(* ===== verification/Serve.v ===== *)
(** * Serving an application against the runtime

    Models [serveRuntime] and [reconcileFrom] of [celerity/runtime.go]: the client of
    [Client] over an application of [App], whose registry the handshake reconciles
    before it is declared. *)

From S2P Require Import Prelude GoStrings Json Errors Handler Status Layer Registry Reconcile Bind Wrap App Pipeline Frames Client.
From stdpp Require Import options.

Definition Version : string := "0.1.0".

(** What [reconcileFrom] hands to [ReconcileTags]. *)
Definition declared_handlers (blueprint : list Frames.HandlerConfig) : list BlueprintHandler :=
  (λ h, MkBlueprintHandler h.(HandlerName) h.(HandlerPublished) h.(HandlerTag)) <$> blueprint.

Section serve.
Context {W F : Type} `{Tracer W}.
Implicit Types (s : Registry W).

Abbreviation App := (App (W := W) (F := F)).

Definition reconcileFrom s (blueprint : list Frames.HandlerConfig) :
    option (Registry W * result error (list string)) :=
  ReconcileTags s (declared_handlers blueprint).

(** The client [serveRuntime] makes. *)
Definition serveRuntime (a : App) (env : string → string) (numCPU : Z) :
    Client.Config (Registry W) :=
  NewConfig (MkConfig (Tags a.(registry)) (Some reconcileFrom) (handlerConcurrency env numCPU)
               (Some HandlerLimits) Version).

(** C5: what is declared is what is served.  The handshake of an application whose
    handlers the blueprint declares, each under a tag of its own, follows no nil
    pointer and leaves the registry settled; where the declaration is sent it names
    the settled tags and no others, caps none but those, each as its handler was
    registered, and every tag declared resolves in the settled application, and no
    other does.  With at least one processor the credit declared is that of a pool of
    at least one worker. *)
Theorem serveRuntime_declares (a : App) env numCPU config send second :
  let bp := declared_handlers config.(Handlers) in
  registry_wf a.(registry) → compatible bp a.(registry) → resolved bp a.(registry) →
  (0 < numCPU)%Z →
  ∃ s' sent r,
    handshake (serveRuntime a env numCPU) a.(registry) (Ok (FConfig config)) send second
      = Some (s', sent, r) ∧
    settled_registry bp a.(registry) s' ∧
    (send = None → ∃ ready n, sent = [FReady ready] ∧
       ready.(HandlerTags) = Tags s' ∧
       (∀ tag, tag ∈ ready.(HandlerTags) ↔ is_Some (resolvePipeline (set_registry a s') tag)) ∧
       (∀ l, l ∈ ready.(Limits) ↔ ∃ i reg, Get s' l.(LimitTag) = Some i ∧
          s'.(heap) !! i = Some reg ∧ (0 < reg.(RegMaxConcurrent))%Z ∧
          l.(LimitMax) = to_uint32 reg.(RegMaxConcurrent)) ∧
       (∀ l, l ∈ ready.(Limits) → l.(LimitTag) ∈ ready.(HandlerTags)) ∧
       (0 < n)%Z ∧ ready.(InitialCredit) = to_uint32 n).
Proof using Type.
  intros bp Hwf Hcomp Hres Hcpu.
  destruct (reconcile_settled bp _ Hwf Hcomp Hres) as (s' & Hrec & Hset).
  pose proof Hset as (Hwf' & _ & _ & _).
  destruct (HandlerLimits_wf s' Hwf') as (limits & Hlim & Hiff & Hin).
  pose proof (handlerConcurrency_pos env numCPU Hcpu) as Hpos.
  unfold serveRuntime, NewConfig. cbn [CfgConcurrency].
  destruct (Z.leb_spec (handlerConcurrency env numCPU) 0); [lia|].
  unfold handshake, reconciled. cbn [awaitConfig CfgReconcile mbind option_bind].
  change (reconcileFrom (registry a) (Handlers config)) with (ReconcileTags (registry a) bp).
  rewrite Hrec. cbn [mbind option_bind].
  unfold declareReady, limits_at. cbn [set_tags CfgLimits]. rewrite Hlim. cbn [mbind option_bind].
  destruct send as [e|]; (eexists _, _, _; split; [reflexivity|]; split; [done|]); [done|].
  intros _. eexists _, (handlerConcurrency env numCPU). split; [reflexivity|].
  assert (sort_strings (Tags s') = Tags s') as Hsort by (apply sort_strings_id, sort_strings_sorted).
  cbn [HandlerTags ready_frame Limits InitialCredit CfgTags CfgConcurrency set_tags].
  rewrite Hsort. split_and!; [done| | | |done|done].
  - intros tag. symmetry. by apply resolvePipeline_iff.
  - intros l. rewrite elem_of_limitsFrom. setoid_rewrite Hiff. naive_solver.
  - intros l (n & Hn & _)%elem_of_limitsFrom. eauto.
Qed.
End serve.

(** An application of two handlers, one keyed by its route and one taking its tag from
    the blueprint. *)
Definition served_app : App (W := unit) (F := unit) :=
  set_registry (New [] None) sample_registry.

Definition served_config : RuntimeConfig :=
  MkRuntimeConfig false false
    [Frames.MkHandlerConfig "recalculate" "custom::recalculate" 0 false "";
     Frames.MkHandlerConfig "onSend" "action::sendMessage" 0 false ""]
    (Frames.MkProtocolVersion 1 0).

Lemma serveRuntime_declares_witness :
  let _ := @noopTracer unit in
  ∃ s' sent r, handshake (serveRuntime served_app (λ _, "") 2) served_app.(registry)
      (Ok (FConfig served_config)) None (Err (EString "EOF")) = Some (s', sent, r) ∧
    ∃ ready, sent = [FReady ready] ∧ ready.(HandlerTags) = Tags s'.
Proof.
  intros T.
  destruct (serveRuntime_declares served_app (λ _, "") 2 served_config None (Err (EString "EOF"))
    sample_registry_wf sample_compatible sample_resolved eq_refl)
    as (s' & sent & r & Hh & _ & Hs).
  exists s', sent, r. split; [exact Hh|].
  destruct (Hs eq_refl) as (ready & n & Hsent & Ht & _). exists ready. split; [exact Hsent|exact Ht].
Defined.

■ Work instructions
Look in the material above for the line with "l.(LimitMax) = to_uint32" and the line with "rewrite Hsort. split_and!;", and transcribe exactly those lines and all lines between them, nothing more.

■ Problem solution
          l.(LimitMax) = to_uint32 reg.(RegMaxConcurrent)) ∧
       (∀ l, l ∈ ready.(Limits) → l.(LimitTag) ∈ ready.(HandlerTags)) ∧
       (0 < n)%Z ∧ ready.(InitialCredit) = to_uint32 n).
Proof using Type.
  intros bp Hwf Hcomp Hres Hcpu.
  destruct (reconcile_settled bp _ Hwf Hcomp Hres) as (s' & Hrec & Hset).
  pose proof Hset as (Hwf' & _ & _ & _).
  destruct (HandlerLimits_wf s' Hwf') as (limits & Hlim & Hiff & Hin).
  pose proof (handlerConcurrency_pos env numCPU Hcpu) as Hpos.
  unfold serveRuntime, NewConfig. cbn [CfgConcurrency].
  destruct (Z.leb_spec (handlerConcurrency env numCPU) 0); [lia|].
  unfold handshake, reconciled. cbn [awaitConfig CfgReconcile mbind option_bind].
  change (reconcileFrom (registry a) (Handlers config)) with (ReconcileTags (registry a) bp).
  rewrite Hrec. cbn [mbind option_bind].
  unfold declareReady, limits_at. cbn [set_tags CfgLimits]. rewrite Hlim. cbn [mbind option_bind].
  destruct send as [e|]; (eexists _, _, _; split; [reflexivity|]; split; [done|]); [done|].
  intros _. eexists _, (handlerConcurrency env numCPU). split; [reflexivity|].
  assert (sort_strings (Tags s') = Tags s') as Hsort by (apply sort_strings_id, sort_strings_sorted).
  cbn [HandlerTags ready_frame Limits InitialCredit CfgTags CfgConcurrency set_tags].
  rewrite Hsort. split_and!; [done| | | |done|done].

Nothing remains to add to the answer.